The most obvious issue, I suspect, is physical: by, let’s say, 40, your body might be tight and resistant to the heat and loosening of the muscles and tissues. (I, ahem, heard this from a friend.) For my “friend,” though, I am unsure that had he begun earlier he could have kept up with the practice. He didn’t have the mental discipline to stick with it given the physical challenge (i.e. a stiff body all along, but one that only got stiffer over time, probably).
For the young and bendy, though, that’s not a challenge. By the time they reach 40, perhaps they’ve been practicing for 15 or 20 years.

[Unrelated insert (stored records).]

(** * The timetable generator of [backend/app/schedule_generator.py]

    A shallow embedding of the [ScheduleGenerator] class: the entity
    snapshots it reads, the committed schedule and the log list it mutates,
    and every method of the class, then the endpoint of [backend/app/main.py]
    that runs the generator and stores its schedule, followed by the
    properties of the generation run. *)

From stdpp Require Import gmap strings list.
From Stdlib Require Import ZArith Lia Ascii String DecimalString.
From Stdlib Require Import Permutation Sorted DecimalZ.

Local Open Scope Z_scope.

(** ** Python builtins used by the generator *)

Module Py.

(** Exceptions the generator's code can raise on inputs of the declared
    types: [//] by zero, and [int()] or tuple unpacking of a malformed
    [start_time]. *)
Inductive Error := ZeroDivisionError | ValueError.

Inductive Result (A : Type) :=
| Ok (a : A)
| Raise (e : Error).
Arguments Ok {A} a.
Arguments Raise {A} e.

Definition bind {A B} (r : Result A) (k : A -> Result B) : Result B :=
  match r with
  | Ok a => k a
  | Raise e => Raise e
  end.

(** [for x in l: s = body(x, s)], where the body may raise. *)
Fixpoint for_each {A S} (l : list A) (body : A -> S -> Result S) (s : S)
  : Result S :=
  match l with
  | [] => Ok s
  | x :: l' => bind (body x s) (for_each l' body)
  end.

(** [range(a, b)] *)
Definition range (a b : Z) : list Z :=
  List.map (fun k => a + Z.of_nat k) (seq 0 (Z.to_nat (b - a))).

(** [len(l)] as a Python integer *)
Definition len {A} (l : list A) : Z := Z.of_nat (List.length l).

(** [x in l] for a list of strings, and for a list of integers *)
Definition str_in (x : string) (l : list string) : bool :=
  existsb (String.eqb x) l.
Definition int_in (x : Z) (l : list Z) : bool :=
  existsb (Z.eqb x) l.

(** [next((x for x in l if p(x)), None)] *)
Definition next {A} (p : A -> bool) (l : list A) : option A := List.find p l.

(** Truth value of a [str], of an [Optional[str]] and of a list. *)
Definition str_truthy (s : string) : bool := negb (String.eqb s EmptyString).
Definition opt_truthy (o : option string) : bool :=
  match o with
  | Some s => str_truthy s
  | None => false
  end.
Definition list_truthy {A} (l : list A) : bool :=
  match l with
  | [] => false
  | _ :: _ => true
  end.

(** [o == s] for an [Optional[str]] [o] and a [str] [s]. *)
Definition opt_eqb (o : option string) (s : string) : bool :=
  match o with
  | Some s' => String.eqb s' s
  | None => false
  end.

(** [s.split(sep)] for a non-empty separator: [skip] counts the characters
    of a separator occurrence still to be passed over, [cur] is the piece
    being read. *)
Fixpoint split_go (sep : string) (skip : nat) (cur s : string) : list string :=
  match s with
  | EmptyString => [cur]
  | String c s' =>
      match skip with
      | S k => split_go sep k cur s'
      | O =>
          if String.prefix sep s
          then cur :: split_go sep (Nat.pred (String.length sep)) EmptyString s'
          else split_go sep 0 (cur +:+ String c EmptyString) s'
      end
  end.

Definition split (sep s : string) : list string := split_go sep 0 EmptyString s.

(** A [str] is held as its UTF-8 encoding: [==], [+], [in] and [split] by
    an ASCII separator are then those of the bytes.  [chars s] is the
    sequence of the characters of [s], each with its bytes: a leading byte
    announces the bytes that follow it.  [ord] is the code point of one
    character (and [-1] for bytes that encode none). *)
Definition byte (c : ascii) : Z := Z.of_nat (nat_of_ascii c).

Definition followers (c : ascii) : nat :=
  if byte c <? 192 then 0%nat
  else if byte c <? 224 then 1%nat
  else if byte c <? 240 then 2%nat
  else 3%nat.

Fixpoint chars_go (pending : nat) (cur s : string) : list string :=
  match s with
  | EmptyString =>
      match cur with
      | EmptyString => []
      | _ => [cur]
      end
  | String c s' =>
      let cur := cur +:+ String c EmptyString in
      match (match pending with O => followers c | S k => k end) with
      | O => cur :: chars_go 0 EmptyString s'
      | S k => chars_go (S k) cur s'
      end
  end.

Definition chars (s : string) : list string := chars_go 0 EmptyString s.

Definition continuation (b : Z) : bool := (128 <=? b) && (b <? 192).

Definition ord (ch : string) : Z :=
  match List.map byte (list_ascii_of_string ch) with
  | [b0] => if b0 <? 128 then b0 else -1
  | [b0; b1] =>
      if continuation b1 then (b0 - 192) * 64 + (b1 - 128) else -1
  | [b0; b1; b2] =>
      if continuation b1 && continuation b2
      then (b0 - 224) * 4096 + (b1 - 128) * 64 + (b2 - 128)
      else -1
  | [b0; b1; b2; b3] =>
      if continuation b1 && continuation b2 && continuation b3
      then (b0 - 240) * 262144 + (b1 - 128) * 4096 + (b2 - 128) * 64 + (b3 - 128)
      else -1
  | _ => -1
  end.

(** Whitespace, as [str.strip()] and [str.isspace()] have it: the ASCII
    controls 9 to 13 and 28 to 31, the space, and the Unicode line and space
    separators.  [int()] skips the same characters but for the controls 28
    to 31. *)
Definition is_space (ch : string) : bool :=
  let n := ord ch in
  (9 <=? n) && (n <=? 13) || (28 <=? n) && (n <=? 32)
  || (n =? 133) || (n =? 160) || (n =? 5760)
  || (8192 <=? n) && (n <=? 8202)
  || (n =? 8232) || (n =? 8233) || (n =? 8239) || (n =? 8287) || (n =? 12288).

Definition is_int_space (ch : string) : bool :=
  is_space ch && negb ((28 <=? ord ch) && (ord ch <=? 31)).

(** The list without its leading elements that satisfy [p]. *)
Fixpoint drop_while {A} (p : A -> bool) (l : list A) : list A :=
  match l with
  | [] => []
  | x :: l' => if p x then drop_while p l' else l
  end.

Definition strip_chars (p : string -> bool) (l : list string) : list string :=
  List.rev (drop_while p (List.rev (drop_while p l))).

(** [s.strip()] *)
Definition strip (s : string) : string :=
  String.concat EmptyString (strip_chars is_space (chars s)).

(** The decimal digits of Unicode 14.0, which Python 3.11 reads: each code
    point of the list is a digit zero, and the nine code points after it are
    the digits one to nine of the same script. *)
Definition decimal_zeros : list Z :=
  [48; 1632; 1776; 1984; 2406; 2534; 2662; 2790; 2918; 3046; 3174; 3302;
   3430; 3558; 3664; 3792; 3872; 4160; 4240; 6112; 6160; 6470; 6608; 6784;
   6800; 6992; 7088; 7232; 7248; 42528; 43216; 43264; 43472; 43504; 43600;
   44016; 65296; 66720; 68912; 69734; 69872; 69942; 70096; 70384; 70736;
   70864; 71248; 71360; 71472; 71904; 72016; 72784; 73040; 73120; 92768;
   92864; 93008; 120782; 120792; 120802; 120812; 120822; 123200; 123632;
   125264; 130032].

Definition digit_of (ch : string) : option Z :=
  match List.find (fun z => (z <=? ord ch) && (ord ch <? z + 10)) decimal_zeros with
  | Some z => Some (ord ch - z)
  | None => None
  end.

There are more “extreme” examples. David Swenson began practicing yoga at 13, and last week he turned 56. That’s 43 years of yoga, conveniently enough how long I’ve been around (this time). David’s been practicing yoga for 43 years (perhaps with some time off, I’m not sure, given his biography); I’ve been alive almost 43 and practicing, seriously, for three years. Our practices clearly are quite different.
The next obvious question is: Would I have a “better” practice (and a more flexible body and perhaps mind) had I started earlier? Well, taking my “friend” as a model, I doubt I would have stuck with yoga when I was 25. I was no where near touching my toes then, either, and apt to say “this yoga’s only for flexible people” before giving up. Fifteen years later, I had a better perspective on what the yoga was good for and why it was worth the challenge and, yes, hurt and hardship.

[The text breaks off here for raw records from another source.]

(** * react-meteor-data: the MeteorDataManager of ReactMeteorData.jsx

    A shallow embedding of [MeteorDataManager] (constructor, [dispose],
    [calculateData], [updateData]) and of the lifecycle hooks of the
    [ReactMeteorData] mixin, together with the properties of the data
    manager that the specification states.

    JavaScript values are an inductive type; objects are finite maps from
    property names to values.  The code runs in a monad that threads the
    whole mutable world (component, manager, Tracker store, console) and
    records abrupt completion (a thrown exception): what was mutated
    before a [throw] stays mutated. *)

From stdpp Require Import base option list gmap strings pretty.
From Stdlib Require Import ZArith Lia.

Set Default Proof Using "Type".
Local Open Scope string_scope.
Local Open Scope list_scope.

(** ** JavaScript values *)

(** What an object is an instance of, as far as the code can tell:
    [typeof] separates functions from the rest, and
    [instanceof Package.mongo.Mongo.Cursor] separates cursors. *)
Inductive objkind := PlainObject | MongoCursor | FunctionObject.

(** The values that flow through the manager.  An object is the finite map
    of its enumerable string-keyed properties, the ones [for (key in o)],
    [Object.keys(o)] and [o[key]] of the source range over; what an object
    inherits from [Object.prototype] is not in the map, and [key in o]
    looks there too ([in_operator] below).  Numbers are integers: the code
    only looks at their truthiness. *)
#[warnings="-register-all"] Inductive jsval :=
  | JUndefined
  | JNull
  | JBool (b : bool)
  | JNum (n : Z)
  | JStr (s : string)
  | JObj (k : objkind) (props : gmap string jsval).

#[global] Instance objkind_eq_dec : EqDecision objkind.
Proof. solve_decision. Defined.

(** [{}] *)
Definition empty_object : jsval := JObj PlainObject ∅.

(** ToBoolean, as used by [if (x)], [!x] and [x && y]. *)
Definition truthy (v : jsval) : bool :=
  match v with
  | JUndefined | JNull => false
  | JBool b => b
  | JNum n => negb (Z.eqb n 0)
  | JStr s => negb (String.eqb s EmptyString)
  | JObj _ _ => true
  end.

(** [typeof v] *)
Definition typeof (v : jsval) : string :=
  match v with
  | JUndefined => "undefined"
  | JNull => "object"
  | JBool _ => "boolean"
  | JNum _ => "number"
  | JStr _ => "string"
  | JObj FunctionObject _ => "function"
  | JObj _ _ => "object"
  end.

(** [v === undefined] *)
Definition is_undefined (v : jsval) : bool :=
  match v with JUndefined => true | _ => false end.

(** [v instanceof Package.mongo.Mongo.Cursor] *)
Definition instanceof_Cursor (v : jsval) : bool :=
  match v with JObj MongoCursor _ => true | _ => false end.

Would that perspective have been even better in another 15 years? Surely, though, at 55 starting yoga would have been a daunting physical challenge, perhaps too daunting.
In the end, I’m reminded of the saying, “The Guru appears when the student is ready.” Before 40, I wasn’t ready — even if perhaps the physical asana practice would have been easier — and therefore the Guru hadn’t appeared. When the will was strong enough, and the body not too much of a hurdle, it was time.
Which doesn’t mean I wish I couldn’t travel back in time and give my 25-year-old self a healthy kick in the asana.